# isONclust3
A rust implementation of a novel de novo clustering algorithm.
isONclust3 is a tool for clustering either PacBio Iso-Seq reads, or Oxford Nanopore reads into clusters, where each cluster represents all reads that came from a gene family. Output is a tsv file with each read assigned to a cluster-ID and a folder 'fastq' containing one fastq file per cluster generated. Detailed information is available in the isONclust3 paper.
# Table of contents
1. [Installation](#installation)
2. [Output](#output)
3. [Running isONclust3](#Running)
4. [Contact](#contact)
5. [Credits](#credits)
## Installation Guide
At the moment building from source is the only option to install the tool. This requires users to install the Rust programming language onto their system.
## Installing Rust
You can install rust via
`curl --proto '=https' --tlsv1.2 -sSf https://sh.rustup.rs | sh` (for macOS and Linux or other Unix-based OS).
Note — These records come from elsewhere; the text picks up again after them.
(** The Nigeria bond, 545 days from maturity at the start of 2025. *)
Lemma calculate_dynamic_yield_without_premium_witness :
  Calendar.strptime_ymd (Bond.maturity_date nigeria_bond)
  = Some (Calendar.midnight 2026 6 30)
  /\ (Calendar.midnight 2026 6 30 - Calendar.midnight 2025 1 1
      < 731 * 86400000000)%Z
  /\ calculate_dynamic_yield Calendar.strptime_ymd nigeria_bond
       (Calendar.midnight 2025 1 1)
     = inr (Py.round2 (risk_adjusted (Bond.coupon_rate nigeria_bond)
                         (Bond.risk_factor nigeria_bond))).
Proof.
  assert (H1 : Calendar.strptime_ymd (Bond.maturity_date nigeria_bond)
               = Some (Calendar.midnight 2026 6 30)) by reflexivity.
  assert (H2 : (Calendar.midnight 2026 6 30 - Calendar.midnight 2025 1 1
                < 731 * 86400000000)%Z) by (vm_compute; reflexivity).
  split; [exact H1 |]. split; [exact H2 |].
  exact (calculate_dynamic_yield_without_premium Calendar.strptime_ymd nigeria_bond
           _ _ H1 H2).
Defined.

(** Alice's holding after she buys 5 units of the Ghana bond. *)
Lemma execute_trade_holding_witness :
  (exists receipt,
     fst (execute_trade Calendar.strptime_ymd true Mock.env buy_5 Mock.seeded)
     = inr receipt)
  /\ holding (snd (execute_trade Calendar.strptime_ymd true Mock.env buy_5 Mock.seeded))
       Mock.alice "bond-gh"
     = holding Mock.seeded Mock.alice "bond-gh" + 5.
Proof.
  split; [exists (proj1_sig buy_5_succeeds); exact (proj2_sig buy_5_succeeds) |].
  exact (execute_trade_holding Calendar.strptime_ymd true Mock.env buy_5 Mock.seeded
           (proj1_sig buy_5_succeeds) (proj2_sig buy_5_succeeds)).
Defined.

(** Alice's holding of the Kenya bond after she buys 5 units of the Ghana
    bond. *)
Lemma execute_trade_other_holdings_witness :
  (exists receipt,
     fst (execute_trade Calendar.strptime_ymd true Mock.env buy_5 Mock.seeded)
     = inr receipt)
  /\ "bond-ke" <> TradeRequest.bond_id buy_5
  /\ holding (snd (execute_trade Calendar.strptime_ymd true Mock.env buy_5 Mock.seeded))
       (TradeRequest.user_address buy_5) "bond-ke"
     = holding Mock.seeded (TradeRequest.user_address buy_5) "bond-ke".
Proof.
  assert (Hne : "bond-ke" <> TradeRequest.bond_id buy_5) by discriminate.
  split; [exists (proj1_sig buy_5_succeeds); exact (proj2_sig buy_5_succeeds) |].
  split; [exact Hne |].
  exact (execute_trade_other_holdings Calendar.strptime_ymd true Mock.env buy_5
           Mock.seeded (proj1_sig buy_5_succeeds) "bond-ke"
           (proj2_sig buy_5_succeeds) Hne).
Defined.

(** Alice, holding 5 units of the Ghana bond, buys 5 of the Kenya bond. *)
Lemma buy_5_kenya_succeeds :
  { receipt
  | fst (execute_trade Calendar.strptime_ymd true Mock.env buy_5_kenya alice_holds_5)
    = inr receipt }.
Proof. eexists. vm_compute. reflexivity. Defined.

(** Alice's holdings stay positive when she adds 5 units of the Kenya bond to
    her 5 units of the Ghana bond. *)
Lemma execute_trade_keeps_holdings_positive_witness :
  (forall p,
     find_portfolio (TradeRequest.user_address buy_5_kenya)
       (DB.portfolios alice_holds_5) = Some p ->
     positive_holdings (Portfolio.bonds p))
  /\ 0 < TradeRequest.quantity buy_5_kenya
  /\ exists p',
       find_portfolio (TradeRequest.user_address buy_5_kenya)
         (DB.portfolios
            (snd (execute_trade Calendar.strptime_ymd true Mock.env buy_5_kenya
                    alice_holds_5)))
       = Some p'
       /\ positive_holdings (Portfolio.bonds p').
Proof.
  assert (Hp : forall p,
            find_portfolio (TradeRequest.user_address buy_5_kenya)
              (DB.portfolios alice_holds_5) = Some p ->
            positive_holdings (Portfolio.bonds p)).
  { intros p Hp. injection Hp as <-. repeat constructor. }
  assert (Hq : 0 < TradeRequest.quantity buy_5_kenya) by reflexivity.
  split; [exact Hp |]. split; [exact Hq |].
  exact (execute_trade_keeps_holdings_positive Calendar.strptime_ymd true Mock.env
           buy_5_kenya alice_holds_5 (proj1_sig buy_5_kenya_succeeds) Hp
           (fun _ => Hq) (proj2_sig buy_5_kenya_succeeds)).
Defined.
For Windows please follow the instructions on the following site: https://forge.rust-lang.org/infra/other-installation-methods.html .
## Installation
After cloning the repository via `git clone https://github.com/aljpetri/isONclust3.git` use the following two commands to compile the code:
`cd isONclust3`
`cargo build --release` ( Compile the current package, the executable is then located in target/release)
## Running isONclust3
IsONclust3 can be used on either Pacbio data or ONT data.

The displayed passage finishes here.